Sohee suivit. Sans un mot, sans un bruit.
Le bruit de mes semelles raclant le sol était mon seul compagnon. Un pas, deux pas… tout me paraissait étrange et lourd.
L'immeuble était silencieux. Le sol en marbre froid, le salon immense, l'air immobile.
Mais malgré tout, quelque part… je me sentais étouffé.

"ici."
Au moment où il parlait, la porte automatique s'ouvrit.
C'était comme un bureau.
Un grand bureau, des papiers bien rangés et une chaise.
Il s'assit nonchalamment, la regarda et fit un geste.
"Asseyez-vous."
Sohee hésita avant de s'asseoir. Dès qu'elle fut assise en face de lui, son regard froid croisa de nouveau le sien.
Des yeux qui ne laissent transparaître aucune émotion, ni même de chaleur.
« Je signerai le contrat. »
« Un contrat ? »

« J'ai dit que je travaillerais. Ne vous fiez pas à vos émotions. C'est un accord. »
Il sortit deux feuilles de papier du tiroir et les posa sur la table.
« Pendant les six prochains mois, vous travaillerez pour moi. Tous vos gains serviront à rembourser la dette. »
Si vous prenez la fuite au milieu — je n’ai pas écrit beaucoup de choses, mais vous pouvez probablement l’imaginer.
Sohee a examiné les documents.
Les lettres n'ont pas attiré mon attention. Elles ressemblaient à des chaînes, pas à des mots.
« Quoi… se passe-t-il ? Je peux rembourser en six mois ? Impossible… »
« Ce n'est pas ce que vous croyez. C'est bruyant, alors signez-le. »
« Mais vous devez quand même dire quelque chose… ! »
« Écrivez votre nom. Apposez aussi un tampon. »
«… Parce que j’ai décidé de faire comme tu l’as dit.»
À ces mots, Sohee laissa échapper un petit soupir. Elle essaya de prendre son stylo, mais ses mains tremblaient.
Jimin lui a pris la main et lui a fait tenir le stylo.
« C’est votre chance. De quoi avez-vous peur ? »
Sohee regarda longuement la main, puis écrivit son nom sur le document.
Une lettre, une seule lettre… j’avais l’impression de graver non pas un nom, mais un destin.
« Apposons le tampon », dit Jimin en rangeant soigneusement les documents.
« Reposez-vous aujourd'hui. Votre chambre se trouve tout à droite. »
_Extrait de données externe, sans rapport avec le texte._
(** * ml-recsys-tools: recommender contracts, rank fusion and hold-out search

    A shallow embedding of the parts of [ml_recsys_tools] that carry the
    behavioural contracts of the recommender base classes
    ([recommenders/recommender_base.py], [recommenders/factorization_base.py]),
    of the combination ensembles ([lightfm_tools/combination_ensembles.py]),
    of the hold-out hyper-parameter search, of the map zoom heuristic
    ([utils/geo.py]) and of the instrumentation decorators
    ([utils/instrumentation.py]).

    Conventions.
    - A pandas frame is a list of rows; a row is a record (or tuple) of the
      columns the code reads.  Row order is kept where the code fixes it and
      is otherwise the order of construction; every statement below is about
      membership and per-row values.
    - User and item identifiers are strings (the code casts them with
      [astype(str)]).
    - Scores, ranks and durations are rationals: the arithmetic the code does
      on them (comparison, reciprocal, sum) is exact in the model, and float
      rounding is outside it.  The zoom heuristic is the exception: its
      coordinates are double-precision numbers with the operations of IEEE
      754, and [numpy.log] is a parameter of the model.
    - A Python dict is a [gmap string V].
    - Code that raises returns in [result]; code that also reads the clock,
      the control file or the logger threads a [world]. *)

From Stdlib Require Import QArith Qminmax Qround Qpower ZArith Lia Lqa Ascii Floats.
From stdpp Require Import gmap strings list sorting pretty.

Local Close Scope Q_scope.
Local Set Warnings "-register-all".
Local Open Scope string_scope.
Local Open Scope nat_scope.

(** * The model *)

(** ** Python values shared by the modules below *)

Module Py.

(** Instances of Python's [Exception] class that the modelled code raises or
    lets through.  [Raised] stands for any other [Exception] subclass coming
    out of a pipeline, a member recommender or the file system.  The signals
    that derive from [BaseException] only ([KeyboardInterrupt], [SystemExit])
    are not exceptions of this type. *)
Inductive py_exception : Type :=
| InterruptedError (msg : string)
| NotImplementedError (msg : string)
| ValueError (msg : string)
| AttributeError (msg : string)
| AssertionError (msg : string)
| FileNotFoundError (path : string)
| Raised (class_name msg : string).

(** The outcome of a call: a value, or a raised exception. *)
Inductive result (A : Type) : Type :=
| Ok (a : A)
| Raise (e : py_exception).
Arguments Ok {A} a.
Arguments Raise {A} e.

#[export] Instance result_ret : MRet result := @Ok.
#[export] Instance result_bind : MBind result := λ A B f r,
  match r with
  | Ok a => f a
  | Raise e => Raise e
  end.

(** Closes a decidable closed goal by evaluating its decision procedure. *)
Ltac by_compute := apply (bool_decide_unpack _); vm_compute; exact I.

(** [needle in hay] on Python strings. *)
Fixpoint str_in (needle hay : string) : bool :=
  String.prefix needle hay
  || match hay with
     | EmptyString => false
     | String _ rest => str_in needle rest
     end.

(** [pandas.unique]: the distinct values in order of first appearance. *)
Definition unique (l : list string) : list string :=
  reverse (remove_dups (reverse l)).

(** [list(x)[:n_cutoff]]; a cutoff of [None] keeps the whole list. *)
Definition cutoff {A} (n_cutoff : option nat) (l : list A) : list A :=
  match n_cutoff with
  | None => l
  | Some n => take n l
  end.

End Py.

(** ** Parameter dictionaries ([BaseDFRecommender]) *)

Module Params.
Section Params.

(** The Python values stored in a parameter dictionary. *)
Context {V : Type}.

(** [_dict_update(d, u)]: [d = d.copy(); if u: d.update(u); return d].
    [u] is [None] when the caller passed no mapping; an empty mapping is
    falsy as well.  [dict.update] lets [u]'s entries win, which is the
    left-biased union [u ∪ d]. *)
Definition _dict_update (d : gmap string V) (u : option (gmap string V))
  : gmap string V :=
  match u with
  | None => d
  | Some m => if decide (m = ∅) then d else m ∪ d
  end.

(** The two dictionaries of a recommender instance. *)
Record recommender := {
  model_params : gmap string V;
  fit_params : gmap string V
}.
(** * Kumo component-registry generator and styles build: a shallow embedding

    The development follows the component-registry generator script (schema
    conversion, variant enrichment, union merge, fallback, caching,
    batching, assembly) and the styles build script.  External collaborators (the TypeScript schema
    generator, the file system, the metadata tables, the host's
    [decodeURIComponent] and [localeCompare]) are the fields of one
    environment record. *)

From Stdlib Require Import String Ascii List Bool Arith ZArith Lia ZifyNat.
From Stdlib Require Import Permutation Sorted.
From Stdlib Require Import RelationClasses.
From Stdlib Require OrdersEx.
From Equations Require Import Equations.
Import ListNotations.
Set Warnings "-register-all".
Local Open Scope string_scope.
Local Open Scope list_scope.

(** ** Outcomes of JavaScript computations *)

(** A call returns a value, throws an error value, or never returns. *)
Inductive result (A : Type) : Type :=
| Ok (a : A)
| Throw (e : string)
| Diverge.
Arguments Ok {A} a.
Arguments Throw {A} e.
Arguments Diverge {A}.

Definition bind {A B} (m : result A) (k : A -> result B) : result B :=
  match m with
  | Ok a => k a
  | Throw e => Throw e
  | Diverge => Diverge
  end.

Declare Scope js_scope.
Delimit Scope js_scope with js.
Notation "x <- m ;; k" := (bind m (fun x => k))
  (at level 61, m at next level, right associativity) : js_scope.
Notation "' p <- m ;; k" := (bind m (fun p => k))
  (at level 61, p pattern, m at next level, right associativity) : js_scope.
Local Open Scope js_scope.

(** [try { body } catch (error) { handler(error) }] *)
Definition try_catch {A} (body : result A) (handler : string -> result A) : result A :=
  match body with
  | Ok a => Ok a
  | Throw e => handler e
  | Diverge => Diverge
  end.

Fixpoint mapM {A B} (f : A -> result B) (l : list A) : result (list B) :=
  match l with
  | [] => Ok []
  | a :: l' => b <- f a ;; bs <- mapM f l' ;; Ok (b :: bs)
  end.

(** ** JavaScript objects used as string-keyed maps

    An object is the list of its own enumerable entries in enumeration order
    (the order of [Object.keys] / [Object.entries]).  Keys are the names of
    props, variants and components; array-index keys, which JavaScript
    enumerates before the others, do not occur among them and are not
    modelled apart. *)
Definition obj (V : Type) : Type := list (string * V).

Fixpoint obj_get {V} (k : string) (o : obj V) : option V :=
  match o with
  | [] => None
  | (k', v) :: o' => if String.eqb k k' then Some v else obj_get k o'
  end.

(** [k in o] for own keys. *)
Definition obj_has {V} (k : string) (o : obj V) : bool :=
  match obj_get k o with Some _ => true | None => false end.

(** [o[k] = v]: an existing key keeps its place, a new key goes last. *)
Fixpoint obj_set {V} (k : string) (v : V) (o : obj V) : obj V :=
  match o with
  | [] => [(k, v)]
  | (k', v') :: o' =>
      if String.eqb k k' then (k, v) :: o' else (k', v') :: obj_set k v o'
  end.

Definition obj_keys {V} (o : obj V) : list string := map fst o.

(** [{ ...a, ...b }] *)
Definition obj_spread {V} (a b : obj V) : obj V :=
  fold_left (fun acc kv => obj_set (fst kv) (snd kv) acc) b a.

(** [xs.includes(x)] on string arrays. *)
Definition includes (xs : list string) (x : string) : bool :=
  existsb (String.eqb x) xs.

(** ** Strings *)

(** Truthiness of a string: only the empty string is falsy. *)
Definition truthy (s : string) : bool := negb (String.eqb s "").
(** * Smartclass: a shallow embedding of [server.js]

    The repository holds two variants of one Express/Mongoose server.
    Handlers become functions [Store -> outcome * Store]; the document
    store is a record of collections, each an association list in
    insertion order (the order [findOne] scans).

    Scope of the model.  A field of a request body is a [field]: a value
    of the schema's type, [null], or absent; a body is made of the fields
    of its schema.  A stored field is an [option]: [None] is a field
    without a value, stored as [null] or not stored, which every read of
    the handlers treats alike.  A document id is an ObjectId, drawn from
    a counter when a document is saved; the string of a route parameter
    becomes one through Mongoose's cast.

    What the libraries and the built-ins of JavaScript compute is an
    interface, [Env]: bcryptjs, jsonwebtoken, the cast to ObjectId,
    [trim], [charAt], [toUpperCase] and [toLowerCase], and the regular
    expressions as MongoDB evaluates them.  The theorems are stated for
    every environment, so for whatever these compute on text of any
    script, and name what they ask of it where they ask something (that
    bcrypt accepts the hash it made, that [toLowerCase] leaves its own
    results as they are).  The string operations defined here ([split] at a blank, [startsWith]
    and [slice] past an ASCII prefix, concatenation, equality) are the
    same whether a string is read as its code units or as its UTF-8
    bytes.  [AsciiText] and [RegExp] give the built-ins on ASCII text and
    a fragment of the expressions; the examples run in the environment
    made of them. *)

From Stdlib Require Import Ascii String.
From Stdlib Require Import Floats.SpecFloat.
From stdpp Require Import base decidable option list strings.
« Tu n'as pas le droit d'aller nulle part sans ma permission. Tu as encore une dette. »
«…Est-ce cela, le confinement ?»

« Non. Il s’agit d’un service d’hébergement sous contrat. Les repas sont également fournis. »
queIl dit cela avec un sourire. Au lieu de répondre, Sohee partit. Elle descendit lentement le couloir et s'arrêta devant la dernière pièce.
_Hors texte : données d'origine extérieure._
(** C7, as the code has it.  In a CUDA build, when [module.forward] throws
    a [std::runtime_error] during a flush, the flush logs a warning, empties
    the allocator cache once and calls [module.forward] once more with the
    same inputs; what that second call throws is not caught and ends the
    flush.  In a build without CUDA the first error is thrown on, with no
    cache clearing and no second call. *)
Theorem flush_retry_policy device batch_size b what w
    (Hfail : module_forward (forward_calls w) (batch_inputs device b) = ThrewRuntimeError what) :
  let inputs := batch_inputs device b in
  let r := batch_infer device batch_size b w in
  if DORADO_CUDA_BUILD then
    events r.2 = events w ++
      [CallBatchInfer (wfs b);
       CallForward inputs;
       LogWarn ("Caught Torch error '" +:+ what +:+ "', clearing CUDA cache and retrying.");
       CallEmptyCache;
       CallForward inputs] /\
    forward_calls r.2 = S (S (forward_calls w)) /\
    (forall what', module_forward (S (forward_calls w)) inputs = ThrewRuntimeError what' ->
       r.1 = Throw (RuntimeError what')) /\
    (forall what', module_forward (S (forward_calls w)) inputs = ThrewOther what' ->
       r.1 = Throw (OtherException what'))
  else
    events r.2 = events w ++ [CallBatchInfer (wfs b); CallForward inputs] /\
    forward_calls r.2 = S (forward_calls w) /\
    r.1 = Throw (RuntimeError what).
Proof.
  intros inputs r. subst r inputs. rewrite batch_infer_unfold.
  set (w0 := set_events _ w).
  pose proof (forward_retry_policy (batch_inputs device b) what w0 Hfail) as Hp.
  cbv zeta in Hp.
  destruct (forward_with_retry (batch_inputs device b) w0) as [o w1] eqn:Hfw.
  destruct o as [output| |].
  - rewrite (bind_ok _ _ _ _ _ Hfw).
    destruct (batch_infer_tail_world batch_size b output w1) as [He Hc].
    cbv zeta in He, Hc. rewrite He, Hc.
    destruct DORADO_CUDA_BUILD; simpl in Hp; destruct Hp as (Hev & Hcalls & Hres).
    + rewrite <- app_assoc in Hev. simpl in Hev.
      split; [done|]. split; [done|].
      split; intros what' Hw'; rewrite Hw' in Hres; congruence.
    + done.
  - rewrite (bind_throw _ _ _ _ _ Hfw).
    destruct DORADO_CUDA_BUILD; simpl in Hp; destruct Hp as (Hev & Hcalls & Hres).
    + rewrite <- app_assoc in Hev. simpl in Hev. simpl.
      split; [done|]. split; [done|].
      split; intros what' Hw'; rewrite Hw' in Hres; congruence.
    + rewrite <- app_assoc in Hev. simpl in Hev. simpl. repeat split; congruence.
  - rewrite (bind_undefined _ _ _ _ Hfw).
    destruct DORADO_CUDA_BUILD; simpl in Hp; destruct Hp as (Hev & Hcalls & Hres).
    + rewrite <- app_assoc in Hev. simpl in Hev. simpl.
      split; [done|]. split; [done|].
      split; intros what' Hw'; rewrite Hw' in Hres; congruence.
    + simpl. done.
Qed.

(** ** The input worker *)

Lemma needs_inference_iff wf :
  needs_inference wf = true <-> n_alns wf > 1 /\ supported wf <> [].
Proof.
  unfold needs_inference. rewrite andb_true_iff, !bool_decide_eq_true.
  destruct (supported wf); simpl; split; intros [??]; split; try done; lia.
Qed.

Lemma sort_windows_spec wfs pre fti :
  sort_windows (length pre) wfs (pre ++ replicate (length wfs) EmptyString) fti
  = (pre ++ initial_slots wfs, fti ++ to_infer wfs).
Proof.
  revert pre fti. induction wfs as [|wf wfs IH]; intros pre fti; simpl.
  - by rewrite !app_nil_r.
  - unfold to_infer, initial_slots. rewrite filter_cons. simpl.
    destruct (needs_inference wf) eqn:Hn.
    + rewrite decide_True by done.
      specialize (IH (pre ++ [EmptyString]) (fti ++ [wf])).
      rewrite length_app, Nat.add_1_r, <- !app_assoc in IH. simpl in IH.
      rewrite IH. done.
    + rewrite decide_False by done.
      replace (length pre) with (length pre + 0)%nat at 2 by lia.
      rewrite insert_app_r. simpl.
      specialize (IH (pre ++ [decode_window wf]) fti).
      rewrite length_app, Nat.add_1_r, <- !app_assoc in IH. simpl in IH.
      rewrite IH. done.
Qed.

Lemma sort_windows_initial wfs :
  sort_windows 0 wfs (replicate (length wfs) EmptyString) []
  = (initial_slots wfs, to_infer wfs).
Proof. apply (sort_windows_spec wfs [] []). Qed.

Lemma to_infer_nil_iff wfs :
  to_infer wfs = [] <-> Forall (fun wf => needs_inference wf = false) wfs.
Proof.
  unfold to_infer. induction wfs as [|wf wfs IH]; [done|].
  rewrite filter_cons, Forall_cons.
  destruct (needs_inference wf); simpl.
  - split; [done|]. by intros [? _].
  - rewrite IH. split; [by split|by intros [_ ?]].
Qed.

Lemma initial_slots_trivial wfs :
  Forall (fun wf => needs_inference wf = false) wfs ->
  initial_slots wfs = decode_window <$> wfs.
Proof.
  induction 1 as [|wf wfs Hwf _ IH]; [done|].
  unfold initial_slots in *. rewrite !fmap_cons, Hwf. by f_equal.
Qed.

(** The input worker on a message with windows, by case. *)
Lemma input_message_unfold tname wfs w :
  input_message (CorrectionAlignments tname (Some wfs)) w
  = match to_infer wfs with
    | [] =>
        (bump_early_reads ;;
         concat_features_and_send (initial_slots wfs) tname ;;
         for_each push_features [] ;;
         bump_reads) w
    | _ :: _ =>
        match m_features_by_id w !! tname with
        | None =>
            (modify (set_maps
                       (umap_insert tname (initial_slots wfs) (m_features_by_id w))
                       (umap_insert tname (to_int (Z.of_nat (length (to_infer wfs))))
                                    (m_pending_features_by_id w))) ;;
             for_each push_features (to_infer wfs) ;;
             bump_reads) w
        | Some _ =>
            record (LogError ("Features for " +:+ tname +:+ " already exist! Skipping.")) w
        end
    end.
Proof.
  unfold input_message. rewrite sort_windows_initial.
  destruct (to_infer wfs); [done|].
  unfold mbind at 1, M_bind at 1, bind at 1, get. simpl.
  by destruct (m_features_by_id w !! tname).
Qed.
Lorsque j'ai ouvert la porte, une pièce assez grande est apparue.
Un lit bien fait, un bureau propre et une fenêtre bien aérée.
Ça avait l'air confortable, mais on n'y ressentait pas de liberté.
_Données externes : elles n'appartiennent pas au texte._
(** * PContext core: a shallow embedding of the orchestrator and its properties

    The development follows the Python sources module by module:
    - [PyStr]      the Python string operations the core relies on;
    - [Resources]  core/resources.py  (ResourcePool, ResourceGuard);
    - [Sha1]       hashlib.sha1, as an executable function;
    - [Envs]       core/envs.py       (dependency hash, creation lock);
    - [Ipc]        core/ipc.py        (ServiceSession);
    - [Services]   core/services.py   (ServiceManager);
    - [Runner]     core/runner.py     (run_one_shot);
    - [ResourcesOps], [EnvsOps], [IpcOps], [ServicesOps], [RunnerOps]
                   the rest of these files: construction and policy of a
                   pool, the creation lock between processes, readiness
                   and shutdown of a session, stopping and pruning
                   services, result lines;
    - [ServiceWorker]  workers/service_worker.py (the command loop).
    The definitions come first; the properties follow, one section per
    module.

    Python [str] values are modelled by [string]; a character is read as a
    code point below 256.  Python [int] values are [Z].  Wall-clock and
    monotonic time are integers (ticks or milliseconds): every clock
    reading is supplied by an oracle of the model.  What the operating
    system, a worker process or a library outside the repository does
    ([json.loads], [str], [mkdir], process exit codes) is an input of the
    model.  A call that blocks is cut where it blocks: a wait returns what
    it returns in the state it is evaluated in, and a wait that nothing can
    end is the result [Hang]. *)

From Stdlib Require Import ZArith List String Ascii Bool Lia.
From Stdlib Require Import Sorting.Sorted.
From Stdlib Require OrderedTypeEx.
From stdpp Require Import gmap strings list sorting.

Local Open Scope Z_scope.
Set Warnings "-register-all".

(* ===================================================================== *)
(** ** Python string operations *)
(* ===================================================================== *)

Module PyStr.

(** [str.isspace] on one character (code points below 256). *)
Definition is_space (c : ascii) : bool :=
  let n := N_of_ascii c in
  ((9 <=? n)%N && (n <=? 13)%N) || ((28 <=? n)%N && (n <=? 32)%N)
  || (n =? 133)%N || (n =? 160)%N.
(* ===== verification/Collectors.v ===== *)
(** * Collectors: node, pod, event, claim and CoreDNS collectors of internal/monitor

    Each collector is the loop of the source over the listed objects, with Go
    [int] counters that wrap.  The specifications count with [countZ]. *)

From Stdlib Require Import ZArith Lia SpecFloat.
From stdpp Require Import base list strings gmap.
From S2P Require Import Prelude GoLib K8s HealthScore.

Local Open Scope Z_scope.
Local Open Scope go_scope.

(** [x++] on a Go int. *)
Definition inc (z : Z) : Z := z +! 1.

(** ** Nodes (node_collector.go) *)

Definition float64_zero : spec_float := S754_zero false.
Definition float64_one : spec_float := binary_normalize 53 1024 1 0 false.
Definition float64_hundred : spec_float := binary_normalize 53 1024 100 0 false.

Definition requestPct `{K8sLib} (allocatable capacity : Quantity) : spec_float :=
  let cap := AsApproximateFloat64 capacity in
  if SFeqb cap float64_zero then float64_zero
  else
    let alloc := AsApproximateFloat64 allocatable in
    let pct := SFmul 53 1024 (SFsub 53 1024 float64_one (SFdiv 53 1024 alloc cap)) float64_hundred in
    if SFltb pct float64_zero then float64_zero else pct.

Definition NodeReady : string := "Ready".
Definition NodeMemoryPressure : string := "MemoryPressure".
Definition NodeDiskPressure : string := "DiskPressure".
Definition NodePIDPressure : string := "PIDPressure".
En refermant la porte et en se retournant, elle remarqua une petite caméra de surveillance accrochée au plafond du couloir, dans un coin.
Des yeux observaient à l'extérieur.
« C’est une vraie prison… Il y a même des caméras dans les couloirs. »
Elle resta assise en silence, les lèvres tremblantes, murmurant :

"d'accord…
Remboursez simplement votre dette et partez.
« Dans cette vie humaine, il faut tout simplement disparaître complètement. »
Mais elle ne le savait pas encore.
Que cet homme nommé Park Jimin soit lui-même une prison dont on ne peut s'échapper.